■ **TRY IT**
Produce again, without any change, the lines running from the one with "Control.flip_state w = (Raise" through the final line of the data below, and only those.

■ **EXTRACTED RECORDS**
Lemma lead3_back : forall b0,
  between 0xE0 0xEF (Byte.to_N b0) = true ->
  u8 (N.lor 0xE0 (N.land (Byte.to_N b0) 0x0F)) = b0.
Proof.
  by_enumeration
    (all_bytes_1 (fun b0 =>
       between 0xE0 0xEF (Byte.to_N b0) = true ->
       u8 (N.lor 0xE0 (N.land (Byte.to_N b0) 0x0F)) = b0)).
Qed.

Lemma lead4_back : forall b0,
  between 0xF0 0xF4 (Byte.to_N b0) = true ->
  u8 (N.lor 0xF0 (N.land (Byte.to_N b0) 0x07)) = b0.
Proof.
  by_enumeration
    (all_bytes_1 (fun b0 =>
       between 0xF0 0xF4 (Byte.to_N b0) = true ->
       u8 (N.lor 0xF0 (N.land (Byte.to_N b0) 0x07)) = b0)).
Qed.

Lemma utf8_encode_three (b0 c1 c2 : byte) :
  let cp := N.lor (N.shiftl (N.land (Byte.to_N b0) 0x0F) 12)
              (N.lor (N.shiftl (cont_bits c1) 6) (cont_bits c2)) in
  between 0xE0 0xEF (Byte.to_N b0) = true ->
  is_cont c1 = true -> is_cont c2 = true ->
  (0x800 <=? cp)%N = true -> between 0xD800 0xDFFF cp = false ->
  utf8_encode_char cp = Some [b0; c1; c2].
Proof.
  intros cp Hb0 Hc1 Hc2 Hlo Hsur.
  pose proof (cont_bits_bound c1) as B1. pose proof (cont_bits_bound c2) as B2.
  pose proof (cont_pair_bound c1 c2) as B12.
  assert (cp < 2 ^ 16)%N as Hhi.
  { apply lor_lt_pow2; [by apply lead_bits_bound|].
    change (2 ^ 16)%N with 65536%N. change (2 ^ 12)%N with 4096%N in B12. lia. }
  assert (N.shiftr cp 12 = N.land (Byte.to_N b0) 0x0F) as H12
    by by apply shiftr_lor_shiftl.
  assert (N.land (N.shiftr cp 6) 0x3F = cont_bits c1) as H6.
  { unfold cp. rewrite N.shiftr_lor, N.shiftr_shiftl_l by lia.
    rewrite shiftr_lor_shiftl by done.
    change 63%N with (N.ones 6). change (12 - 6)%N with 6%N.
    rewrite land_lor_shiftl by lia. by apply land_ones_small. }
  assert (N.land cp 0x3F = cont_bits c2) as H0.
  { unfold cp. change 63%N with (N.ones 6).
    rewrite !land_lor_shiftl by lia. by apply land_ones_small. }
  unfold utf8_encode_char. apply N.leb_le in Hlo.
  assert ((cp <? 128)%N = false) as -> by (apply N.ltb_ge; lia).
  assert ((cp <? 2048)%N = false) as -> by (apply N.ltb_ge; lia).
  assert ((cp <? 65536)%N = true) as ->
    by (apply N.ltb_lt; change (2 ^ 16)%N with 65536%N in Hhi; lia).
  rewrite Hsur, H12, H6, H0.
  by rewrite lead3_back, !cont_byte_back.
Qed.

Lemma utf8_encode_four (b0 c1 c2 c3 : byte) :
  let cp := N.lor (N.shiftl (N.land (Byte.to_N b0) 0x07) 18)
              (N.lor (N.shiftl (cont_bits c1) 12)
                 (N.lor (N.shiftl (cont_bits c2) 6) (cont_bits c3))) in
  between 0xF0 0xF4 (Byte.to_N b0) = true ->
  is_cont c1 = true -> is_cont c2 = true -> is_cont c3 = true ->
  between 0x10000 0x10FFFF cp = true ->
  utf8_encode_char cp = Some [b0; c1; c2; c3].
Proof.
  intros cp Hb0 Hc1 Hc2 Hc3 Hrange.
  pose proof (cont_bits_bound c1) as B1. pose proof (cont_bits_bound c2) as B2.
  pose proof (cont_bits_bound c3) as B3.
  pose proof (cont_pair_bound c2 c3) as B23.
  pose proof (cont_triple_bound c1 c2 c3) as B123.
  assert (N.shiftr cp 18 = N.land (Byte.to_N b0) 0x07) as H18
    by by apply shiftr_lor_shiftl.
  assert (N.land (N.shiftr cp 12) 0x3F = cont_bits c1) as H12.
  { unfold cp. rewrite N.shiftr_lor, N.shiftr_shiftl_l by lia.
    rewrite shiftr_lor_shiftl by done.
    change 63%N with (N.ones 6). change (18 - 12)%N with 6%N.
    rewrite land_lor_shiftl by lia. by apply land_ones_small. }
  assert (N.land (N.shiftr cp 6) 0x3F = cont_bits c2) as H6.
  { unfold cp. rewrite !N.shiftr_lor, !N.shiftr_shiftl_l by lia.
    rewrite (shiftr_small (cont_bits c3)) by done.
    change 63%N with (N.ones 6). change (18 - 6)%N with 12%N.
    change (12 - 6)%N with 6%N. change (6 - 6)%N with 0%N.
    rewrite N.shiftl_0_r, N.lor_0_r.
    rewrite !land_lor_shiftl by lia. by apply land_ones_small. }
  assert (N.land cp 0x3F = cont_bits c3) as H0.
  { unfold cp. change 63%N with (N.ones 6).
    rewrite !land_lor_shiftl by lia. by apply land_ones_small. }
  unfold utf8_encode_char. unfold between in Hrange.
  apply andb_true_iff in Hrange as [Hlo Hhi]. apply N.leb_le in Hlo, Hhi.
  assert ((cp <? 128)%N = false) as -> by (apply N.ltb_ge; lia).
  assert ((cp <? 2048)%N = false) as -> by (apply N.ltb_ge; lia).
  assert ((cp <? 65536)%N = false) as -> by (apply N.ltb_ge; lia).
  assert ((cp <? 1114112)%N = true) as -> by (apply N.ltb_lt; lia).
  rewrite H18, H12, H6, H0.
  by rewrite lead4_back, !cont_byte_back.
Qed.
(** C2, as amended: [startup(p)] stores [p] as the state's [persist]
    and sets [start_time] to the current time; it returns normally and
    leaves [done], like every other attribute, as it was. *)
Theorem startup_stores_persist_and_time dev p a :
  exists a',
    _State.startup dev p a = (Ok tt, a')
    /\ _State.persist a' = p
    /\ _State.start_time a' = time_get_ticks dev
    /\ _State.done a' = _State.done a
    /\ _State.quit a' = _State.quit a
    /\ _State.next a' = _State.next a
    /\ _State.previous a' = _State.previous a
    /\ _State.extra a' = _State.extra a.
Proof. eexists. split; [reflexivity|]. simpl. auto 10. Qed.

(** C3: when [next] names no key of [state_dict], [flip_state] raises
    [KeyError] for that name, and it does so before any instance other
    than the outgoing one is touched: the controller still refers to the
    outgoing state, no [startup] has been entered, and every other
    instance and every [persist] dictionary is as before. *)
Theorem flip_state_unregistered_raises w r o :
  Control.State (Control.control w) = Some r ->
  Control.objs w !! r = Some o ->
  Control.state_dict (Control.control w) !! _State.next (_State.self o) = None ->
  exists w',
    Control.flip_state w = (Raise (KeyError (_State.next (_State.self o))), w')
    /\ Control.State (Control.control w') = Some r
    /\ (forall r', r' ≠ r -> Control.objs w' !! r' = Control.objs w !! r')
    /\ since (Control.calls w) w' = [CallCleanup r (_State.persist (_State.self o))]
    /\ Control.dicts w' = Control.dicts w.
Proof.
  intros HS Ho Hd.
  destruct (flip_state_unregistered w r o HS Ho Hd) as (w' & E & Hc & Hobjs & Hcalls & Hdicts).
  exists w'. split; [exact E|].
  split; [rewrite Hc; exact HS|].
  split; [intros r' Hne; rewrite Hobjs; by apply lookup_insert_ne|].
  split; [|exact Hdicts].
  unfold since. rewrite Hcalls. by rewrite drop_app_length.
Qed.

■ **EXERCISE SOLUTION**
    Control.flip_state w = (Raise (KeyError (_State.next (_State.self o))), w')
    /\ Control.State (Control.control w') = Some r
    /\ (forall r', r' ≠ r -> Control.objs w' !! r' = Control.objs w !! r')
    /\ since (Control.calls w) w' = [CallCleanup r (_State.persist (_State.self o))]
    /\ Control.dicts w' = Control.dicts w.
Proof.
  intros HS Ho Hd.
  destruct (flip_state_unregistered w r o HS Ho Hd) as (w' & E & Hc & Hobjs & Hcalls & Hdicts).
  exists w'. split; [exact E|].
  split; [rewrite Hc; exact HS|].
  split; [intros r' Hne; rewrite Hobjs; by apply lookup_insert_ne|].
  split; [|exact Hdicts].
  unfold since. rewrite Hcalls. by rewrite drop_app_length.
Qed.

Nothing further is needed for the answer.